Dataset entries
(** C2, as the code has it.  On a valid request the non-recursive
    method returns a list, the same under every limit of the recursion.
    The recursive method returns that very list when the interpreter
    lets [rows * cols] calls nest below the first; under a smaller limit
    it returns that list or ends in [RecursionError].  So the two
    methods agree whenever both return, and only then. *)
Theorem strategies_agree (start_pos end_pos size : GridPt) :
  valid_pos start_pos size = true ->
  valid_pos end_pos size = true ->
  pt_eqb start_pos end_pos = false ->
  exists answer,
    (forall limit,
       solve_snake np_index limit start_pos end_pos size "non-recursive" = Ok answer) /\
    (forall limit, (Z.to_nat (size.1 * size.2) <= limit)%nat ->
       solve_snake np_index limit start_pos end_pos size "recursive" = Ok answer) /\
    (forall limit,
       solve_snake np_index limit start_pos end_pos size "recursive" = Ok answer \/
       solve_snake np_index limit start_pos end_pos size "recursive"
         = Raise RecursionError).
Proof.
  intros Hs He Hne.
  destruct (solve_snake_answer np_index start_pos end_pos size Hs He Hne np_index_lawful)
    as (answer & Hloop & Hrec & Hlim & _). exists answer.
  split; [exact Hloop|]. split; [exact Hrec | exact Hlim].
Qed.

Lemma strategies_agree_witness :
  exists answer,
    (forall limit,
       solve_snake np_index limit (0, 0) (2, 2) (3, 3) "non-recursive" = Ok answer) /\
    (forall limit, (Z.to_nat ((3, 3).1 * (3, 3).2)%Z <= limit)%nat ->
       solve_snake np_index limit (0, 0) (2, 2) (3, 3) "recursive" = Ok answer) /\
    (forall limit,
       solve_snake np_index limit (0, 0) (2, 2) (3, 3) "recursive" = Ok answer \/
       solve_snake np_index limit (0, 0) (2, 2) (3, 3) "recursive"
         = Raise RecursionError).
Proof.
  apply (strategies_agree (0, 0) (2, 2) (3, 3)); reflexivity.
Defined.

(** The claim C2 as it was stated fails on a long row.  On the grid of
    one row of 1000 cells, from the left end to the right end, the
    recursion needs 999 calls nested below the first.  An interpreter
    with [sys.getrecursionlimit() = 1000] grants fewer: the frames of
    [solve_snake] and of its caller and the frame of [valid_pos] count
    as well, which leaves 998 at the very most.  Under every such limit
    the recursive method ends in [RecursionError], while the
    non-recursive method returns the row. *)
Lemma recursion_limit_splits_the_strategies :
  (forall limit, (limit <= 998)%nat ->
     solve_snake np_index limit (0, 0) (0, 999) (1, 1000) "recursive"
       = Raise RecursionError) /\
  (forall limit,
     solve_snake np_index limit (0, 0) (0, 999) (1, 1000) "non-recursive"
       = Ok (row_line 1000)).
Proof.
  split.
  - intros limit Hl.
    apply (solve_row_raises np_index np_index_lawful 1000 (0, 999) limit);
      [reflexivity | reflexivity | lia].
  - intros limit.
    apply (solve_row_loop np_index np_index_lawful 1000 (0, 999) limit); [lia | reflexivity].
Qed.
* * *
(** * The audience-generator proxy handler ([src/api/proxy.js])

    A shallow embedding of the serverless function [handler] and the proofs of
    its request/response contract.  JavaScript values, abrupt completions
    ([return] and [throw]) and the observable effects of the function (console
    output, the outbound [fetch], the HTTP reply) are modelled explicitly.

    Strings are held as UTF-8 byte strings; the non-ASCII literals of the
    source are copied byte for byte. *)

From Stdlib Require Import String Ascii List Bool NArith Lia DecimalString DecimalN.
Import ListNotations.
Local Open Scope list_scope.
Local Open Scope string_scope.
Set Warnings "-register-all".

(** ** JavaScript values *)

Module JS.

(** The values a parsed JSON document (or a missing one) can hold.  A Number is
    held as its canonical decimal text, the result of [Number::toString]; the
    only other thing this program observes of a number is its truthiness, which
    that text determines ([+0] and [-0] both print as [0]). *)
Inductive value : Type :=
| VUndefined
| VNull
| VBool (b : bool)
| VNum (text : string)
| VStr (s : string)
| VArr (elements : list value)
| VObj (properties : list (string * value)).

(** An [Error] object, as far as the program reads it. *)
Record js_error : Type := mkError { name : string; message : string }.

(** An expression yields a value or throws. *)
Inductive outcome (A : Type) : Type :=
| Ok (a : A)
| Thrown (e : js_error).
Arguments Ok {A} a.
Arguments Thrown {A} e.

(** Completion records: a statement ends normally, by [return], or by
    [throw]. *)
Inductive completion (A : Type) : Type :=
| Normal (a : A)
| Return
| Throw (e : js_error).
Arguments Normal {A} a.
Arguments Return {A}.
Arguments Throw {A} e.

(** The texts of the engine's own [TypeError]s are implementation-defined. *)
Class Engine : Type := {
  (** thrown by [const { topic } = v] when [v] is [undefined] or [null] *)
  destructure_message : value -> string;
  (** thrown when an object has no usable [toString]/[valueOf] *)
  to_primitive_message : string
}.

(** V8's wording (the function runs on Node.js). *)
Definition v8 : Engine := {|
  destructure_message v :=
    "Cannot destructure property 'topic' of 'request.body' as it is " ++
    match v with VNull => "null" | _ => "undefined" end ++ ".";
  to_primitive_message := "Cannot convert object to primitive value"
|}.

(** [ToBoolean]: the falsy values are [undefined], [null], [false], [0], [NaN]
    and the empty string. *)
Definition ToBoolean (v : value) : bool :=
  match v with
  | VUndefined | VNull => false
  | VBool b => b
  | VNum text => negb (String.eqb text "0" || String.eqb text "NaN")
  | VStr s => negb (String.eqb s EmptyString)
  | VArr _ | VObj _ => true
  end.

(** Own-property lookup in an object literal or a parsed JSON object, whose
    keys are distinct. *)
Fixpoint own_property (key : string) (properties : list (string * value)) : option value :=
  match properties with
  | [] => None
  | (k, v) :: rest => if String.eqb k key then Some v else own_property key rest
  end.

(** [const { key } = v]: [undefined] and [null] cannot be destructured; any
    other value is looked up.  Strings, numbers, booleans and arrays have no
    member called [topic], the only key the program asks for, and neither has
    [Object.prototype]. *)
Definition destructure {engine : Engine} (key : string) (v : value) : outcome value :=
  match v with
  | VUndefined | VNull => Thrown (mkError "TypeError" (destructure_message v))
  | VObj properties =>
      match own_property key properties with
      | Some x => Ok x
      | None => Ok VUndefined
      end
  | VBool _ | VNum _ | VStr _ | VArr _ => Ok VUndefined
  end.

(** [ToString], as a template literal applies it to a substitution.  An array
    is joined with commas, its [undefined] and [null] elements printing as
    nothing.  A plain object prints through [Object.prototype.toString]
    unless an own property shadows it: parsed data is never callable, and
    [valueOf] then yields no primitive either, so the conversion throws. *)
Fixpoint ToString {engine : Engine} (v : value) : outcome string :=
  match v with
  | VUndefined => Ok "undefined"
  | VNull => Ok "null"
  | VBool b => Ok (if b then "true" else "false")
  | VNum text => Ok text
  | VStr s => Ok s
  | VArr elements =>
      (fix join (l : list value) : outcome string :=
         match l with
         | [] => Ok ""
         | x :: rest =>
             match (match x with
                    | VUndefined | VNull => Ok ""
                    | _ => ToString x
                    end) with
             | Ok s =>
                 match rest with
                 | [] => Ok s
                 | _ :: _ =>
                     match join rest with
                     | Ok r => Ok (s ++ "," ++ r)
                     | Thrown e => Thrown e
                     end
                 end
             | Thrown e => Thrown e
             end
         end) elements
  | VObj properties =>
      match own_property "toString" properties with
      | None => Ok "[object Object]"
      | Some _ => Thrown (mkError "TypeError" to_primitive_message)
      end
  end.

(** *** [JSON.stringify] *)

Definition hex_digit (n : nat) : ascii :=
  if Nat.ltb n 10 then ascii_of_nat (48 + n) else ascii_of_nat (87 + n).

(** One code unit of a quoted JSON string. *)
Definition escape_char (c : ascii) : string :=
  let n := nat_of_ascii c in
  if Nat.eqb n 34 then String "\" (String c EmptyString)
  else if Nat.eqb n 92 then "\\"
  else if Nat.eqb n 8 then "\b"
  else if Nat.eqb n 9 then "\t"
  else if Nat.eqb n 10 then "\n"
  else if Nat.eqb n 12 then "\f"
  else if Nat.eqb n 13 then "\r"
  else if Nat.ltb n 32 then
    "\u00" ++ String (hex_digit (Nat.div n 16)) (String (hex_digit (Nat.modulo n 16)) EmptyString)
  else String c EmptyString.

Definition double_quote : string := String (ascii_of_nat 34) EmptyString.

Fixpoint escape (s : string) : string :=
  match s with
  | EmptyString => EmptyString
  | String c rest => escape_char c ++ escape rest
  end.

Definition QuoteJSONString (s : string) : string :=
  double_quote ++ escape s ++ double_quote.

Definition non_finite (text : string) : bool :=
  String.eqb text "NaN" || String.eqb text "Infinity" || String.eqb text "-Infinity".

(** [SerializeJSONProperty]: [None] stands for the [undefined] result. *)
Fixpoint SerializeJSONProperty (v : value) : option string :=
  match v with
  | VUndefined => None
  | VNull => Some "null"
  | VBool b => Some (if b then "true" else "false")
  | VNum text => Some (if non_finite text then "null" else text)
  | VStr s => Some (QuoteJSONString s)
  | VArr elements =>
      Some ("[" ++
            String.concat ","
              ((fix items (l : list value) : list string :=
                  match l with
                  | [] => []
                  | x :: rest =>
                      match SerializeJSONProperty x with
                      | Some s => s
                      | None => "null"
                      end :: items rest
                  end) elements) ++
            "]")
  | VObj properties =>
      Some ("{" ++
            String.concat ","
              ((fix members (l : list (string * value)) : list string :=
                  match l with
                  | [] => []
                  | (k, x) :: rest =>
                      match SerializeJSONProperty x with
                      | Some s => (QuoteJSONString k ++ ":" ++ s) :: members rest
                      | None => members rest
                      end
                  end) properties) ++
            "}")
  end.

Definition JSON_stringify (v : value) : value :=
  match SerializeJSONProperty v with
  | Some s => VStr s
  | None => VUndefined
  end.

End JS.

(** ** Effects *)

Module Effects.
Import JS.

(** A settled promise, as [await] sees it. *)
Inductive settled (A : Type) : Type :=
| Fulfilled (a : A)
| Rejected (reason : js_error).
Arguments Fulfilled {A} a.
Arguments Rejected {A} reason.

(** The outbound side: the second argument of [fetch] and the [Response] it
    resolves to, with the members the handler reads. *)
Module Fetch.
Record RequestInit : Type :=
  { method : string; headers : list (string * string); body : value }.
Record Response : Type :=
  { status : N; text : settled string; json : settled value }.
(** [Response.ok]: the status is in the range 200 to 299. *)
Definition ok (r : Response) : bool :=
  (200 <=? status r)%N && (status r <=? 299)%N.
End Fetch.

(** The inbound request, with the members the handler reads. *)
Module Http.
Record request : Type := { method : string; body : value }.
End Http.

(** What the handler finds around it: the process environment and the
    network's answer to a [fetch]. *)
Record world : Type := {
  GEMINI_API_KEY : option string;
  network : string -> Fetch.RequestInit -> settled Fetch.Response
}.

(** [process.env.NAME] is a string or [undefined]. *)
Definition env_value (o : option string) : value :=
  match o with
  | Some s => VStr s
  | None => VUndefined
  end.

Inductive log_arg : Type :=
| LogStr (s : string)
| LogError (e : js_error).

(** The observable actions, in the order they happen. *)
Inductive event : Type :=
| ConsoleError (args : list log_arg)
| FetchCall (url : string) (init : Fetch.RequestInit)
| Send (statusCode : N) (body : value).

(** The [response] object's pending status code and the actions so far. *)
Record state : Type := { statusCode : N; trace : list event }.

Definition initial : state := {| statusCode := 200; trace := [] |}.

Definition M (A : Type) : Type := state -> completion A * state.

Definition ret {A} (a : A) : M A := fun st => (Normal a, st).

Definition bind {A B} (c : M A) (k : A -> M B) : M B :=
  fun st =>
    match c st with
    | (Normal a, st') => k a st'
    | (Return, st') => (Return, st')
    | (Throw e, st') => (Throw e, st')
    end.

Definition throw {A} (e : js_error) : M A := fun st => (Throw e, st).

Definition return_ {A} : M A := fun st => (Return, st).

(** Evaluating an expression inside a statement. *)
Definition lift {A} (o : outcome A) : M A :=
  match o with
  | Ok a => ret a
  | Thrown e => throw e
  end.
...
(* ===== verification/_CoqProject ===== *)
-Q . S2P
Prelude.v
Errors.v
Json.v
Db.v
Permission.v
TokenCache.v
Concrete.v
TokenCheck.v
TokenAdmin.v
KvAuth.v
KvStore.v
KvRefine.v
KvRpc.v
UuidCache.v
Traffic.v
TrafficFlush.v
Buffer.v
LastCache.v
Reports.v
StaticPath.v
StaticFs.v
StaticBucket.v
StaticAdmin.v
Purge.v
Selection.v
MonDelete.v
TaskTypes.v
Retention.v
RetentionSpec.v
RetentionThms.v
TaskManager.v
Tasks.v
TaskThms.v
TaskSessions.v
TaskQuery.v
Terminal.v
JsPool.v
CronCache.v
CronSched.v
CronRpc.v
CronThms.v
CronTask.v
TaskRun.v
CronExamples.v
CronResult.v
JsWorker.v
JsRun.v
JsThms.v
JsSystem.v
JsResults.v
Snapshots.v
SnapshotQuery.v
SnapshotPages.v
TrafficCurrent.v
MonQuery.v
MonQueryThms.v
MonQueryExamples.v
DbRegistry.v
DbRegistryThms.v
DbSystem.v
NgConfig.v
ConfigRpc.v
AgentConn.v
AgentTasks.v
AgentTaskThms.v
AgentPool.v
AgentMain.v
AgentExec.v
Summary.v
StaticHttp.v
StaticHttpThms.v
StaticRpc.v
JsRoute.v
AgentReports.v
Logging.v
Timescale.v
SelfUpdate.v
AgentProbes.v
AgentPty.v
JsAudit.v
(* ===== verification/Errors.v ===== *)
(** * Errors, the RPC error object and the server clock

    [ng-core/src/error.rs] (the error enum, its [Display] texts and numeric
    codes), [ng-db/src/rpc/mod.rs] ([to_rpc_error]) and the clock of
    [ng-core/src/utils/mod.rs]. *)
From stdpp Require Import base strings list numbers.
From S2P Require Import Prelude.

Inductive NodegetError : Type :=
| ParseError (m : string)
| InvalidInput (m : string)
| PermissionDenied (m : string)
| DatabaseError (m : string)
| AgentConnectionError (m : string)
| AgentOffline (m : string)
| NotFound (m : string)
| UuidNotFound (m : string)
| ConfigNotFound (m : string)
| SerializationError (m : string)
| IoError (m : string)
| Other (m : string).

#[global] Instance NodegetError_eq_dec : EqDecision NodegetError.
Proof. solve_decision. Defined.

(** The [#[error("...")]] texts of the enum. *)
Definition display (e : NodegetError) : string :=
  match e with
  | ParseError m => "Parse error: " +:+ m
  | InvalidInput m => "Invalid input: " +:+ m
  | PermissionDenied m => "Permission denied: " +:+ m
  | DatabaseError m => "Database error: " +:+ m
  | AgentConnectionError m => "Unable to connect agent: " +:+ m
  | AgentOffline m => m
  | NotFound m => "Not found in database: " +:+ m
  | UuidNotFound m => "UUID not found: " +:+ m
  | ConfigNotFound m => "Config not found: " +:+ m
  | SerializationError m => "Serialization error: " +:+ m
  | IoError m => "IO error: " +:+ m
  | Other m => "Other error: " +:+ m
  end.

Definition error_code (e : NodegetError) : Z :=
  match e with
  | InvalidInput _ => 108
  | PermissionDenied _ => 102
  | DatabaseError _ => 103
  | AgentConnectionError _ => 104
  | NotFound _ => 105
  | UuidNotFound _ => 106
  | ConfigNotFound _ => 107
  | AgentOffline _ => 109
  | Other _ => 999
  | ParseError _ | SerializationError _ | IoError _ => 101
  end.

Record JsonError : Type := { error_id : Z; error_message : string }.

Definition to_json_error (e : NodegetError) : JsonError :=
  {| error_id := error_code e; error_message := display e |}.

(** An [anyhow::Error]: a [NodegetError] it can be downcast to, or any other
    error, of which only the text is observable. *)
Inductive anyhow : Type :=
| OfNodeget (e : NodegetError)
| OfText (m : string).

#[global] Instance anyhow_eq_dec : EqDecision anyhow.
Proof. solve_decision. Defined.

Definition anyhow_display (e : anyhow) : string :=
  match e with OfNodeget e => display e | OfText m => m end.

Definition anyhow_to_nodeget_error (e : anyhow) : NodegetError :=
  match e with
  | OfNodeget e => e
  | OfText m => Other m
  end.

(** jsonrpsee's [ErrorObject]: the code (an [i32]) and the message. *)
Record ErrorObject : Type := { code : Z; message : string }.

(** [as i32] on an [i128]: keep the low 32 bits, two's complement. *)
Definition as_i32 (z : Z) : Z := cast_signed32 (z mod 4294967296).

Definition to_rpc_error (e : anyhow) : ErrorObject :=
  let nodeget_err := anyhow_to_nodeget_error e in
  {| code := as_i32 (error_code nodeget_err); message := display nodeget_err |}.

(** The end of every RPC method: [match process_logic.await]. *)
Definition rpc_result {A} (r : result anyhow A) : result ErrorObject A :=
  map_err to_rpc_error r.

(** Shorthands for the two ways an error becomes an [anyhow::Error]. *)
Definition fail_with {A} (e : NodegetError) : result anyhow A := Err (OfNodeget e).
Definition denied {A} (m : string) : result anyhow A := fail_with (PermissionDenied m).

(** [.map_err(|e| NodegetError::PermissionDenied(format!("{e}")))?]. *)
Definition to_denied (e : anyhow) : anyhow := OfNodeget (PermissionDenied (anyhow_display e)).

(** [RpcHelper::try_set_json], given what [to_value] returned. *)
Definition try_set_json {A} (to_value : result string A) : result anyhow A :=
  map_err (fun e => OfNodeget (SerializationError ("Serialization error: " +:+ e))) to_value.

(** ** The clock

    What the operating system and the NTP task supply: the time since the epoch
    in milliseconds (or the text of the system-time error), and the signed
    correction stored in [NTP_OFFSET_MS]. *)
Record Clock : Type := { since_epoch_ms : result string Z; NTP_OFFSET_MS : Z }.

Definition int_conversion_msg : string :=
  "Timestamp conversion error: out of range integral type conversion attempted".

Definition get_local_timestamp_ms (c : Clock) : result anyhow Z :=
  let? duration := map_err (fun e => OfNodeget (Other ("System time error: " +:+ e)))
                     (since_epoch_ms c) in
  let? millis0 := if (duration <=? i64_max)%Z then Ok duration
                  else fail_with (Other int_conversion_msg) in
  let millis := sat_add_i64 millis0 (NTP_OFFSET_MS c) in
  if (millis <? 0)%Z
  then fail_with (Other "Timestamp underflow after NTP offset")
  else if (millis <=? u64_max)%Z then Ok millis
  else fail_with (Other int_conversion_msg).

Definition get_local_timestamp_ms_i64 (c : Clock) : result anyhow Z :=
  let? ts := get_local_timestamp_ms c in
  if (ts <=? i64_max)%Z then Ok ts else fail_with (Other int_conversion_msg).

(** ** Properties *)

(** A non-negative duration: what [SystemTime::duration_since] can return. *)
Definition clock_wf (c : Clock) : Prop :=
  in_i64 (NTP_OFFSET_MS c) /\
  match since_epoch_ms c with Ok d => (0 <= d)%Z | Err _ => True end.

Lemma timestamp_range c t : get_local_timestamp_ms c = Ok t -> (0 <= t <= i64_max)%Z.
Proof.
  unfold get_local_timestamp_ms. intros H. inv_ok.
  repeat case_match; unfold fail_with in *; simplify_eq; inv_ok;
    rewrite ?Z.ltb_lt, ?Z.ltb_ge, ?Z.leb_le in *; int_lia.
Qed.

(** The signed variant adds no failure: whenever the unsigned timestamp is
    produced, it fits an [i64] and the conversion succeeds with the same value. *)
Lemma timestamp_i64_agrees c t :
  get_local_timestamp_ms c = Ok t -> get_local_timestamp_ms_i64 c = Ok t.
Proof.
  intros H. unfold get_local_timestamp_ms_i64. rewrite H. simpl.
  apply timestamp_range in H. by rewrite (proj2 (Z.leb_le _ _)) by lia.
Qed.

= What is required =
Your answer should consist of each line above in which "throws" appears.

= Response area =
(** An expression yields a value or throws. *)
    [valueOf] then yields no primitive either, so the conversion throws. *)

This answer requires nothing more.